### [Exercise aim]
Work through the entries below and show every line in which "split" is found.
(Beginning of Task data)
Lemma node_html_ran sc rec node : (forall x, child (heap sc) x node -> ran (rec x)) -> ran (node_html sc rec node).
Proof.
  intros Hr. destruct (node_cases sc node) as [(s & _ & ->)|[(a & Ea & ->)|(Ea & Hl & ->)]]; [done| |].
  { apply ran_bind; [|done]. apply ran_map_list. intros x Hx. apply Hr. by eapply child_of_array. }
  apply ran_bind; [auto with ran|]. intros [|[name body] rest] He; [done|]. destruct (Hl _ _ He) as [l ->]. case_bool_decide as Ha.
  - repeat (apply ran_bind; [auto with ran|intros; try apply ran_if; auto with ran]).
  - assert (ran (children_html sc rec body)).
    { apply children_ran. intros x (children & els & ? & ? & ? & ?). apply Hr. by eapply child_of_body. }
    apply ran_bind; [auto with ran|]. intros fmt _. apply ran_if; repeat (apply ran_bind; [auto with ran|intros; try apply ran_if; auto with ran]).
Qed.
Lemma node_html_ext sc rec rec' node : (forall x, child (heap sc) x node -> rec x = rec' x) -> node_html sc rec node = node_html sc rec' node.
Proof.
  intros Hr. destruct (node_cases sc node) as [(s & _ & E)|[(a & Ea & E)|(Ea & Hl & E)]]; rewrite !E; [done| |].
  { f_equal. apply map_list_ext. intros x Hx. apply Hr. by eapply child_of_array. }
  unfold component_html. destruct (entries _ _) as [[|[name body] rest]|] eqn:He; [done| |done]. destruct (Hl _ _ eq_refl) as [l ->]. cbn [mbind result_bind].
  case_bool_decide as Ha; [done|]. unfold format_html, element_html. rewrite (children_ext sc rec rec' body); [done|].
  intros x (children & els & ? & ? & ? & ?). apply Hr. by eapply child_of_body.
Qed.
Lemma node_html_Ok sc rec node s x : node_html sc rec node = Ok s -> child (heap sc) x node -> exists s', rec x = Ok s'.
Proof.
  intros E Hc. destruct (node_cases sc node) as [(t & -> & _)|[(a & Ea & Hn)|(Ea & Hl & Hn)]]; [by inversion Hc| |]; rewrite Hn in E.
  { apply bind_ok in E as (parts & Hp & _). inversion Hc; [|congruence]. eapply map_list_Ok_elem; [done|congruence]. }
  apply bind_ok in E as (es & He & E). inversion Hc as [|l name body rest children els ? Hna He' Ha Hch Ht Hels Hx]; subst; [congruence|].
  rewrite He in He'. injection He' as ->. cbn in E. rewrite (bool_decide_eq_false_2 (name = js "a")) in E by done. apply bind_ok in E as (fmt & _ & E).
  assert (exists c, children_html sc rec body = Ok c) as [c Hkids]; [|eapply children_Ok; [done|]; by exists children, els].
  destruct (children_html sc rec body) as [c|e] eqn:Hk; [by exists c|]. exfalso. destruct (truthy fmt); [unfold format_html in E|unfold element_html in E];
    rewrite Hk in E; repeat (apply bind_ok in E as (? & ? & E)); done.
Qed.

(** Calls for objects that are all different, and each reached from the one
    before, are not deeper than the store is large. *)
Lemma tc_last {A} (R : relation A) x y : tc R x y -> exists z, rtc R x z /\ R z y.
Proof. induction 1 as [x y Hxy|x y z Hxy _ (w & Hw & Hwz)]; [by exists x|exists w; split; [by eapply rtc_l|done]]. Qed.
Lemma Acc_no_cycle {A} (R : relation A) x : Acc R x -> ~ tc R x x.
Proof.
  induction 1 as [x _ IH]. intros (z & Hz & Hzx)%tc_last. apply (IH z Hzx). eapply tc_rtc_r; [by apply tc_once|done].
Qed.
Lemma resolve_bound sc n seen node :
  Acc (child (heap sc)) node -> NoDup seen -> (forall l, l ∈ seen -> is_Some (heap sc !! l) /\ tc (child (heap sc)) node (VRef l)) ->
  (size (heap sc) < n + length seen)%nat -> ran (resolve n sc node) /\ forall m, (n <= m)%nat -> resolve m sc node = resolve n sc node.
Proof.
  revert seen node. induction n as [|n IH]; intros seen node Hacc Hnd Hseen Hn.
  { destruct seen as [|l seen]; [cbn in Hn; lia|]. apply NoDup_cons in Hnd as [Hl Hnd].
    pose proof (locs_bound (heap sc) seen l Hnd (fun x Hx => proj1 (Hseen x ltac:(by right))) (proj1 (Hseen l ltac:(left))) Hl). cbn in Hn. lia. }
  assert (Hrec : forall x, child (heap sc) x node -> ran (resolve n sc x) /\ forall m, (n <= m)%nat -> resolve m sc x = resolve n sc x).
  { intros x Hx. assert (exists l, node = VRef l /\ is_Some (heap sc !! l)) as (l & -> & Hl).
    { inversion Hx as [v a ? Ha _|l ? ? ? ? ? ? ? He]; subst; [destruct node as [| | | | |l| |]; try done; cbn in Ha|cbn in He];
        (exists l; split; [done|]; by destruct (heap sc !! l)). }
    assert (l ∉ seen) as Hnot by (intros Hin; by apply (Acc_no_cycle _ _ Hacc), Hseen).
    apply (IH (l :: seen)); [by eapply Acc_inv|by constructor| |cbn; lia].
    intros y [->|Hy]%elem_of_cons; [split; [done|by apply tc_once]|]. destruct (Hseen y Hy). split; [done|]. by eapply tc_l. }
  split; [apply node_html_ran; intros x Hx; by apply Hrec|]. intros [|m] Hm; [lia|]. cbn. apply node_html_ext. intros x Hx. apply Hrec; [done|lia].
Qed.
(End of Task data)
### [Reply]
Proof. induction 1 as [x y Hxy|x y z Hxy _ (w & Hw & Hwz)]; [by exists x|exists w; split; [by eapply rtc_l|done]]. Qed.
        (exists l; split; [done|]; by destruct (heap sc !! l)). }
    intros y [->|Hy]%elem_of_cons; [split; [done|by apply tc_once]|]. destruct (Hseen y Hy). split; [done|]. by eapply tc_l. }
  split; [apply node_html_ran; intros x Hx; by apply Hrec|]. intros [|m] Hm; [lia|]. cbn. apply node_html_ext. intros x Hx. apply Hrec; [done|lia].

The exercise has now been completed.